* [Problem statement] Copy, exactly and without additions, every line in the records below from the one holding "(HashOpaqueToken raw), x)." through the one holding "Lemma RotateSessionTokens_wp sid", both ends included.

* [Source data]
--

(* ===== verification/TokenSpec.v ===== *)
(** * What tokens promise: what an accepted access token proves, and that the
    kinds of tokens do not mix *)

From S2P Require Import Prelude.
From S2P Require Import GoLib.
From S2P Require Import Utils.
From S2P Require Import Model.
From S2P Require Import Runtime.
From S2P Require Import Logic.
From S2P Require Import Queries.
From S2P Require Import Password.
From S2P Require Import Tokens.
From S2P Require Import Login.
From S2P Require Import Frames.
From S2P Require Import Toy.
From S2P Require Import Scenes.

#[local] Open Scope string_scope.
#[local] Open Scope Z_scope.
#[local] Open Scope go_scope.

Section tokens.
Context `{UL : UuidLib} `{HL : HashLib} `{JL : JwtLib} `{JLaws : !JwtLaws JL}.

(** The options and the time of a strict parse. *)
Definition strict : ParserOpts := mkParserOpts (Some jwtIssuer) (Some jwtAudience) true false.

Lemma parseJWT_strict hdr e w :
  wp (parseJWT hdr false) e (λ o w', ∀ c, o = Some (Ok c) → w' = tick w ∧ ∃ tok, hdr = "Bearer " ++ tok
      ∧ jwt_ParseWithClaims (e_clock e (w_tick w)) (keyFunc (e_cfg e)) strict tok = Ok c) w.
Proof.
  unfold parseJWT. wp_walk. intros c [= ->]. split; [done|]. bool_to_prop.
  unfold HasPrefix, TrimPrefix in *. destruct (drop_prefix "Bearer " hdr) eqn:E; [|done].
  apply drop_prefix_Some in E as ->. eauto.
Qed.

Definition redis_live (e : Env) (w : World) (k : string) : Prop :=
  is_Some (rlookup (w_redis w) (e_clock e (w_tick w)) k).

Lemma IsValidSession_true sid exp e w :
  wp (IsValidSession sid exp) e (λ o w', o = Some true →
      e_clock e (w_tick w) ≤ exp ∧ redis_live e (tick w) ("session:" ++ sid)) w.
Proof.
  unfold IsValidSession. wp_walk. bool_to_prop. split; [done|]. unfold redis_live. eauto.
Qed.

Lemma parseJWT_frame hdr e w :
  wp (parseJWT hdr false) e (λ _ w', w_db w' = w_db w ∧ w_redis w' = w_redis w) w.
Proof. unfold parseJWT. repeat wp_step; done. Qed.

(** What an accepted temporary token proves. *)
Definition temporary_grounds (e : Env) (w : World) (hdr want sub id : string) : Prop :=
  ∃ tok c, hdr = "Bearer " ++ tok
    ∧ jwt_ParseWithClaims (e_clock e (w_tick w)) (keyFunc (e_cfg e)) strict tok = Ok c
    ∧ jc_Role c = want ∧ jc_Subject c = sub ∧ jc_ID c = id ∧ sub ≠ "" ∧ id ≠ ""
    ∧ redis_live e (tick (tick w)) ("temporary_session:" ++ id).

Lemma VerifyAndParseTemporaryJWT_wp hdr want e w :
  wp (VerifyAndParseTemporaryJWT hdr want) e (λ o w', w_db w' = w_db w ∧ w_redis w' = w_redis w
      ∧ ∀ sub id, o = Some (Ok (sub, id)) → temporary_grounds e w hdr want sub id) w.
Proof.
  unfold VerifyAndParseTemporaryJWT. wp_step.
  eapply wp_mono; [exact (wp_and _ _ _ _ _ (parseJWT_strict hdr e w) (parseJWT_frame hdr e w))|].
  cbv beta. intros [[c|]|] w1 [H [Hd Hr]]; [|repeat wp_step; done..].
  unfold IsValidTemporarySession. repeat wp_step; (split; [exact Hd|split; [exact Hr|]]); intros sub id ?; simplify_eq.
  destruct (H c eq_refl) as (-> & tok & -> & Hp). bool_to_prop. exists tok, c.
  unfold redis_live. split_and!; done.
Qed.

(** C12: an access token is accepted only if it parses under the service's key and
    algorithm with the service's issuer and audience, is inside its validity
    times, names an account and a session, is not a sign-up token, and the
    session's key is alive in Redis; the caller gets the claims it carries. *)
Theorem VerifyAndParseJWT_accepts hdr e w uc :
  result (VerifyAndParseJWT hdr) e w = Some (Ok uc) →
  ∃ tok c, hdr = "Bearer " ++ tok
    ∧ jwt_ParseWithClaims (e_clock e (w_tick w)) (keyFunc (e_cfg e)) strict tok = Ok c
    ∧ claims_valid (e_clock e (w_tick w)) strict c
    ∧ jc_UserID c ≠ "" ∧ jc_ID c ≠ "" ∧ jc_Role c ≠ RoleJoiner
    ∧ redis_live e (tick (tick w)) ("session:" ++ jc_ID c)
    ∧ uc = mkUserContext (jc_UserID c) (jc_Username c) (jc_ID c) (jc_Role c).
Proof.
  to_wp. unfold VerifyAndParseJWT. wp_step. eapply wp_mono; [apply parseJWT_strict|]. cbv beta.
  intros [[c|]|] w1 H; wp_walk. destruct (H c eq_refl) as (-> & tok & -> & Hp). clear H.
  eapply wp_mono; [apply IsValidSession_true|]. cbv beta.
  intros [[]|] w2 H; wp_walk. intros [= <-]. bool_to_prop. destruct (H eq_refl) as [_ Hk].
  exists tok, c. split_and!; try done. eapply jwt_parse_validates; [exact Hp|done].
Qed.

(** ** The kinds of tokens do not mix *)

Lemma GenerateTemporaryJWT_signs sub role ttl e w :
  wp (GenerateTemporaryJWT sub role ttl) e (λ o _, ∀ tok, o = Some (Ok tok) →
      ∃ alg key id t x, jwt_SignedString alg key (temporary_claims id sub role t x) = Ok tok) w.
Proof. unfold GenerateTemporaryJWT. wp_walk. wp_skip; wp_walk. intros tok [= H]. eauto 10. Qed.

Lemma generateAccessJWT_signs sid uid name role ttl e w :
  wp (generateAccessJWT sid uid name role ttl) e (λ o _, ∀ tok x, o = Some (Ok (tok, x)) →
      ∃ alg key t, jwt_SignedString alg key (access_claims sid uid name role t x) = Ok tok) w.
Proof. unfold generateAccessJWT. wp_walk. wp_skip; wp_walk. intros tok x ?; simplify_eq; eauto. Qed.

(** The claims of a token the service signed are what the parser finds in it. *)
Lemma parse_own_token alg key c tok e w :
  jwt_SignedString alg key c = Ok tok →
  wp (parseJWT ("Bearer " ++ tok) false) e (λ o _, ∀ c', o = Some (Ok c') → c' = c) w.
Proof.
  intros Hs. eapply wp_mono; [apply parseJWT_strict|]. cbv beta.
  intros o w1 H c' (-> & tok' & Heq & Hp)%H. simpl in Heq. injection Heq as <-.
  eapply jwt_parse_signed; eauto.
Qed.

(** C13: a token of one kind is never accepted as another: a temporary token is no
    access token whatever its role, a temporary token of one flow is refused by
    the other, and an access token is no temporary token. *)
Theorem token_kinds_disjoint tok e w :
  (∀ sub role ttl e0 w0, result (GenerateTemporaryJWT sub role ttl) e0 w0 = Some (Ok tok) →
     (∀ uc, result (VerifyAndParseJWT ("Bearer " ++ tok)) e w ≠ Some (Ok uc))
     ∧ ∀ want r, want ≠ role → result (VerifyAndParseTemporaryJWT ("Bearer " ++ tok) want) e w ≠ Some (Ok r))
  ∧ (∀ sid uid name role ttl x e0 w0,
       result (generateAccessJWT sid uid name (UserRole_string role) ttl) e0 w0 = Some (Ok (tok, x)) →
       ∀ want r, want = RoleJoiner ∨ want = RoleMFAPending →
         result (VerifyAndParseTemporaryJWT ("Bearer " ++ tok) want) e w ≠ Some (Ok r)).
Proof.
  split.
  - intros sub role ttl e0 w0 (alg & key & id & t & x & Hs)%GenerateTemporaryJWT_signs. split.
    + intros uc. to_wp. unfold VerifyAndParseJWT. wp_step.
      eapply wp_mono; [by eapply parse_own_token|]. cbv beta.
      intros [[c|]|] w1 H; wp_walk. by rewrite (H c eq_refl) in *.
    + intros want r Hne. to_wp. unfold VerifyAndParseTemporaryJWT. wp_step.
      eapply wp_mono; [by eapply parse_own_token|]. cbv beta.
      intros [[c|]|] w1 H; wp_walk. bool_to_prop. by rewrite (H c eq_refl) in *.
  - intros sid uid name role ttl x e0 w0 (alg & key & t & Hs)%generateAccessJWT_signs want r Hwant.
    to_wp. unfold VerifyAndParseTemporaryJWT. wp_step.
    eapply wp_mono; [by eapply parse_own_token|]. cbv beta.
    intros [[c|]|] w1 H; wp_walk. bool_to_prop. rewrite (H c eq_refl) in *. simpl in *.
    subst want. by destruct role, Hwant.
Qed.
End tokens.

(** ** A new pair is honoured *)

Section pairs.
Context `{UL : UuidLib} `{HL : HashLib} `{JL : JwtLib}.

Definition refresh_key_holds (w : World) (sid raw : string) : Prop :=
  ∃ x, w_redis w !! ("refresh:" ++ sid) = Some (RStr (HashOpaqueToken raw), x).

Lemma generateAndStoreRefresh_wp sid ttl e w :
  wp (generateAndStoreRefresh sid ttl) e
    (λ o w', ∀ raw x, o = Some (Ok (raw, x)) → refresh_key_holds w' sid raw) w.
Proof.
  unfold generateAndStoreRefresh. wp_walk. wp_skip; wp_walk; intros; simplify_eq.
  eexists. simpl. by rewrite lookup_insert_eq.
Qed.

Lemma RotateSessionTokens_wp sid uid name role t t' e w :
  wp (RotateSessionTokens sid uid name role t t') e
    (λ o w', w_db w = w_db w' ∧
       ∀ tp, o = Some (Ok tp) → refresh_key_holds w' sid (tp_RefreshToken tp)) w.
Proof.
  apply wp_and; [by apply (RotateSessionTokens_db eq)|].
  unfold RotateSessionTokens. wp_step. wp_skip; [|wp_walk]. wp_step; [|wp_walk]. wp_step. wp_step. eapply wp_mono; [apply generateAndStoreRefresh_wp|]. cbv beta.
  intros [[[? ?]|]|] ? H; wp_walk; intros; simplify_eq; simpl; eauto.
Qed.

Lemma GenerateUserTokens_wp uid name role t t' e w :
  wp (GenerateUserTokens uid name role t t') e
    (λ o w', w_db w = w_db w' ∧ ∀ tp, o = Some (Ok tp) →
       (∃ id, tp_SessionID tp = uuid_String id) ∧ refresh_key_holds w' (tp_SessionID tp) (tp_RefreshToken tp)) w.
Proof.
  apply wp_and; [by apply (GenerateUserTokens_db eq)|].
  unfold GenerateUserTokens. wp_step. wp_step. wp_step. wp_skip; [|wp_walk]. wp_step; [|wp_walk].
  wp_step. wp_step. eapply wp_mono; [apply generateAndStoreRefresh_wp|]. cbv beta.
  intros [[[? ?]|]|] ? H; wp_walk; intros; simplify_eq; simpl; eauto.
Qed.
End pairs.

(** ** Examples *)

Import Toy.

Definition ann_context : UserContext :=
  match result (VerifyAndParseJWT ("Bearer " ++ lr_AccessToken ann_out)) env w_in with
  | Some (Ok uc) => uc | _ => mkUserContext "" "" "" "" end.

Lemma ann_context_parsed :
  result (VerifyAndParseJWT ("Bearer " ++ lr_AccessToken ann_out)) env w_in = Some (Ok ann_context).
Proof. by vm_compute. Qed.

Lemma VerifyAndParseJWT_accepts_witness :
  ∃ tok c, "Bearer " ++ lr_AccessToken ann_out = "Bearer " ++ tok ∧ jc_Role c ≠ RoleJoiner
    ∧ redis_live env (tick (tick w_in)) ("session:" ++ jc_ID c).
Proof.
  destruct (VerifyAndParseJWT_accepts _ env w_in ann_context ann_context_parsed)
    as (tok & c & H1 & _ & _ & _ & _ & H2 & H3 & _).
  exact (ex_intro _ tok (ex_intro _ c (conj H1 (conj H2 H3)))).
Defined.

Definition challenge : string :=
  match result (GenerateTemporaryJWT "ann" RoleMFAPending Hour) env (world empty_db) with
  | Some (Ok tok) => tok | _ => "" end.

Lemma token_kinds_disjoint_witness :
  String.length challenge ≠ 0%nat
  ∧ (∀ uc, result (VerifyAndParseJWT ("Bearer " ++ challenge)) env (world empty_db) ≠ Some (Ok uc))
  ∧ ∀ r, result (VerifyAndParseTemporaryJWT ("Bearer " ++ challenge) RoleJoiner) env (world empty_db)
         ≠ Some (Ok r).
Proof.
  split; [by vm_compute|].
  assert (result (GenerateTemporaryJWT "ann" RoleMFAPending Hour) env (world empty_db) = Some (Ok challenge))
    as H by (by vm_compute).
  destruct (proj1 (token_kinds_disjoint challenge env (world empty_db)) _ _ _ _ _ H) as [H1 H2].
  split; [exact H1|]. intros r. by apply H2.
Defined.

--

* [Task response]
  ∃ x, w_redis w !! ("refresh:" ++ sid) = Some (RStr (HashOpaqueToken raw), x).

Lemma generateAndStoreRefresh_wp sid ttl e w :
  wp (generateAndStoreRefresh sid ttl) e
    (λ o w', ∀ raw x, o = Some (Ok (raw, x)) → refresh_key_holds w' sid raw) w.
Proof.
  unfold generateAndStoreRefresh. wp_walk. wp_skip; wp_walk; intros; simplify_eq.
  eexists. simpl. by rewrite lookup_insert_eq.
Qed.

Lemma RotateSessionTokens_wp sid uid name role t t' e w :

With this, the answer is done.